Réseaux pour sextuor, donnés en création mondiale, sont le prolongement d'une pièce ancienne de six minutes. Passionné par la théorie des fractales et influencé ici par les rouleaux d'un peintre japonais du XVe siècle, Kyburz défend une musique extrêmement bien écrite, où chaque instrument parvient à se dégager d'un flux pourtant continu. En ce sens, la pièce est réussie ; le compositeur parvient à incarner une idée abstraite : les instruments interagissent entre eux tout en restant profondément individualisés. Assez aride pour l'oreille, ce travail sur le langage musical s'écoute sans émotion aucune et ces quinze minutes paraissent finalement bien académiques.
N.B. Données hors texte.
(** X5. The revenue growth of the detail views never divides by zero: it is
    null exactly when a revenue is missing, a zero or NaN, and otherwise
    the text of growth.toFixed(1) for the Number
    ((latest - previous) / previous) * 100.  The divisor is the previous
    revenue and not its magnitude: over a positive previous revenue the
    text is the one calculateGrowth returns, over a negative one the Number
    is the opposite of the card's. *)
Theorem revenueGrowth_guards_zero (latest previous : option Js.number) :
  Frontend.revenueGrowth latest previous ≠ Js.DividesByZero
  ∧ (Frontend.revenueGrowth latest previous = Js.Returns None ↔
     latest = None ∨ previous = None
     ∨ (∃ l, latest = Some l ∧ (l = S754_nan ∨ ∃ sign, l = S754_zero sign))
     ∨ (∃ p, previous = Some p ∧ (p = S754_nan ∨ ∃ sign, p = S754_zero sign)))
  ∧ (∀ l p, latest = Some l → previous = Some p →
       Js.truthy l = true → Js.truthy p = true →
       let growth := SFmul 53 1024 (SFdiv 53 1024 (SFsub 53 1024 l p) p) (Js.ofZ 100) in
       let card := SFmul 53 1024 (SFdiv 53 1024 (SFsub 53 1024 l p) (SFabs p)) (Js.ofZ 100) in
       Frontend.revenueGrowth latest previous = Js.Returns (Some (Js.toFixed 1 growth))
       ∧ Frontend.calculateGrowth latest previous = Js.Returns (Some (Js.toFixed 1 card))
       ∧ (SFltb (S754_zero false) p = true → growth = card)
       ∧ (SFltb p (S754_zero false) = true → growth = SFopp card))
  ∧ Frontend.revenueGrowth (Some (Js.ofZ 10045)) (Some (Js.ofZ 10000))
    = Js.Returns (Some "0.4")
  ∧ Frontend.revenueGrowth (Some (Js.ofZ 50)) (Some (Js.ofZ (-100)))
    = Js.Returns (Some "-150.0").
Proof.
  split; [|split; [|split]].
  - unfold Frontend.revenueGrowth, Js.divide.
    destruct latest as [l|], previous as [p|]; try done.
    destruct (Js.truthy l), (Js.truthy p) eqn:E; try done. cbn [andb].
    by rewrite (truthy_not_zero p E).
  - unfold Frontend.revenueGrowth, Js.divide.
    destruct latest as [l|], previous as [p|]; [|naive_solver..].
    destruct (Js.truthy l) eqn:El, (Js.truthy p) eqn:Ep; cbn [andb].
    + rewrite (truthy_not_zero p Ep). split; [done|].
      intros [|[|[(l' & [= <-] & H)|(p' & [= <-] & H)]]]; try done.
      * apply falsy in H. congruence.
      * apply falsy in H. congruence.
    + split; [|done]. intros _. do 3 right. exists p. split; [done|]. by apply falsy.
    + split; [|done]. intros _. right. right. left. exists l. split; [done|]. by apply falsy.
    + split; [|done]. intros _. do 3 right. exists p. split; [done|]. by apply falsy.
  - intros l p -> -> Hl Hp. cbn zeta.
    unfold Frontend.revenueGrowth, Frontend.calculateGrowth, Js.divide.
    rewrite Hl, Hp, isZero_abs, (truthy_not_zero p Hp). cbn [andb].
    split; [done|]. split; [done|]. split.
    + intros Hpos. destruct p as [[]|[]| |[] m e]; done.
    + intros Hneg. destruct p as [[]|[]| |[] m e]; try done.
      * change (SFabs (S754_infinity true)) with (SFopp (S754_infinity true)).
        fold (Js.over (SFsub 53 1024 l (S754_infinity true)) (SFopp (S754_infinity true))).
        rewrite over_opp_r. fold (Js.times (SFopp (Js.over (SFsub 53 1024 l (S754_infinity true))
          (S754_infinity true))) (Js.ofZ 100)).
        by rewrite times_opp_l, SFopp_involutive.
      * change (SFabs (S754_finite true m e)) with (SFopp (S754_finite true m e)).
        fold (Js.over (SFsub 53 1024 l (S754_finite true m e)) (SFopp (S754_finite true m e))).
        rewrite over_opp_r.
        fold (Js.times (SFopp (Js.over (SFsub 53 1024 l (S754_finite true m e))
          (S754_finite true m e))) (Js.ofZ 100)).
        by rewrite times_opp_l, SFopp_involutive.
  - split; vm_compute; reflexivity.
Qed.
La deuxième création incombe à Bruno Mantovani, jeune compositeur français dont l'opéra l'Autre côté créé à Strasbourg en septembre a assis la grandissante renommée. Streets, pour dix musiciens, dresse un stimulant portrait des rues new-yorkaises. La musique d'une incessante activité, qu'il s'agisse d'une harpe – prenant l'espace d'un solo la couleur d'une guitare électrique – ou de l'ensemble, est striée par de jubilatoires coups de caisse claire. Mantovani possède un langage d'une immédiateté rare dans la musique d'aujourd'hui ; pourtant, sa volonté de maintenir coûte que coûte une tension l'amène parfois à du remplissage un peu systématique et lassant. Brillante interprétation de l'Ensemble Intercontemporain toutefois, qui se transforme l'espace d'une pièce en groupe de rock alternatif !
La virtuosité de chacun des musiciens éclate avec plus de force encore dans Dérives 2 de Boulez, qui appartiennent à la production la plus récente du génie de Montbrison. Que retenir de ces quarante minutes de musique ? Boulez écrit une musique de plus en plus prolixe : les instruments s'échangent des motifs, rebondissent, s'indiffèrent dans une furieuse conversation.
Le discours alterne moments touffus où l'auditeur semble perdre pied et passages plus clairs où se dessine un univers frémissant de sensibilité. La délicatesse de l'auteur du Marteau sans maître y apparaît alors avec acuité : les sons semblent s'éveiller et se faner en même temps. Néanmoins, si cet univers reste une influence majeure pour de nombreux compositeurs d'aujourd'hui – Kyburz au premier chef –, il faut bien avouer que ces Dérives restent assez fastidieuses à écouter, et même serties d'un métier incomparable, elles n'offrent qu'un contenu assez anecdotique.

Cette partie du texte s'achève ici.